WORK TASK:
Write out, word for word, the line that contains "- intros i Hi." and each line after it down to the last line of the data below. Include nothing more.

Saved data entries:
Lemma memmatch_loop_spec fuel hay n needle neelen off :
  (n < fuel)%nat → (0 < neelen ≤ length needle)%nat →
  (n + neelen - 1 ≤ length hay)%nat →
  match memmatch_loop fuel hay n needle neelen off with
  | Some j => ∃ k, j = (off + k)%nat ∧ (k < n)%nat ∧
                take neelen needle `prefix_of` drop k hay ∧
                ∀ i, (i < k)%nat → ¬ take neelen needle `prefix_of` drop i hay
  | None => ∀ i, (i < n)%nat → ¬ take neelen needle `prefix_of` drop i hay
  end.
Proof.
  revert hay n off. induction fuel as [|fuel IH]; intros hay n off Hf Hn Hh; [lia|].
  destruct needle as [|c0 needle]; [cbn in *; lia|]. cbn [memmatch_loop].
  assert (∀ i, (i < n)%nat → hay !! i ≠ Some c0 →
    ¬ take neelen (c0 :: needle) `prefix_of` drop i hay) as Hhead.
  { intros i _ Hi [r Hr]. destruct neelen as [|ne]; [lia|].
    apply Hi. rewrite <-(Nat.add_0_r i), <-lookup_drop, Hr. done. }
  rewrite memchr_scan. destruct (scan _ _ _) as [i|] eqn:Hs.
  - apply scan_Some in Hs as (l1 & c & l2 & Heq & H1 & ->%is_char_true & ->).
    rewrite Nat.add_0_r. assert (length l1 < n)%nat as Hin.
    { apply (f_equal length) in Heq. rewrite length_take, length_app in Heq.
      cbn in Heq. lia. }
    assert (∀ k, (k < length l1)%nat → hay !! k ≠ Some c0) as Hbefore.
    { intros k Hk Hc. rewrite <-(lookup_take_lt hay n k) in Hc by lia.
      rewrite Heq, lookup_app_l in Hc by lia.
      apply Forall_not_char in H1. apply H1. by eapply list_elem_of_lookup_2. }
    assert (memcmp (drop (length l1) hay) (c0 :: needle) neelen = 0 ↔
            take neelen (c0 :: needle) `prefix_of` drop (length l1) hay) as Hcmp.
    { rewrite memcmp_zero by (rewrite ?length_drop; lia).
      rewrite prefix_take_drop by (rewrite length_take; lia).
      rewrite length_take, Nat.min_l by lia. naive_solver. }
    destruct (_ =? 0) eqn:Hz; bool_hyps.
    + exists (length l1). split_and!; [lia | lia | by apply Hcmp |].
      intros k Hk. apply Hhead; [lia | by apply Hbefore].
    + specialize (IH (drop (S (length l1)) hay) (n - S (length l1))%nat
        (off + S (length l1))%nat ltac:(lia) Hn ltac:(rewrite length_drop; lia)).
      assert (∀ i, (i < n)%nat →
        (i ≤ length l1)%nat → ¬ take neelen (c0 :: needle) `prefix_of` drop i hay)
        as Hle.
      { intros i ? ?. destruct (decide (i = length l1)) as [->|].
        - intros ?%Hcmp. done.
        - apply Hhead; [lia|]. apply Hbefore. lia. }
      destruct (memmatch_loop _ _ _ _ _ _) as [j|].
      * destruct IH as (k & -> & Hk & Hp & Hno). exists (S (length l1) + k)%nat.
        rewrite drop_drop in Hp.
        split_and!; [lia | lia | done |]. intros i Hi.
        destruct (decide (i ≤ length l1)%nat); [apply Hle; lia|].
        replace i with (S (length l1) + (i - S (length l1)))%nat by lia.
        rewrite <-drop_drop. apply Hno. lia.
      * intros i Hi. destruct (decide (i ≤ length l1)%nat); [apply Hle; lia|].
        replace i with (S (length l1) + (i - S (length l1)))%nat by lia.
        rewrite <-drop_drop. apply IH. lia.
  - intros i Hi. apply Hhead; [done|]. intros Hc.
    apply scan_None, Forall_not_char in Hs. apply Hs.
    apply (list_elem_of_lookup_2 _ i). by rewrite lookup_take_lt.
Qed.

EXERCISE ANSWER:
  - intros i Hi. apply Hhead; [done|]. intros Hc.
    apply scan_None, Forall_not_char in Hs. apply Hs.
    apply (list_elem_of_lookup_2 _ i). by rewrite lookup_take_lt.
Qed.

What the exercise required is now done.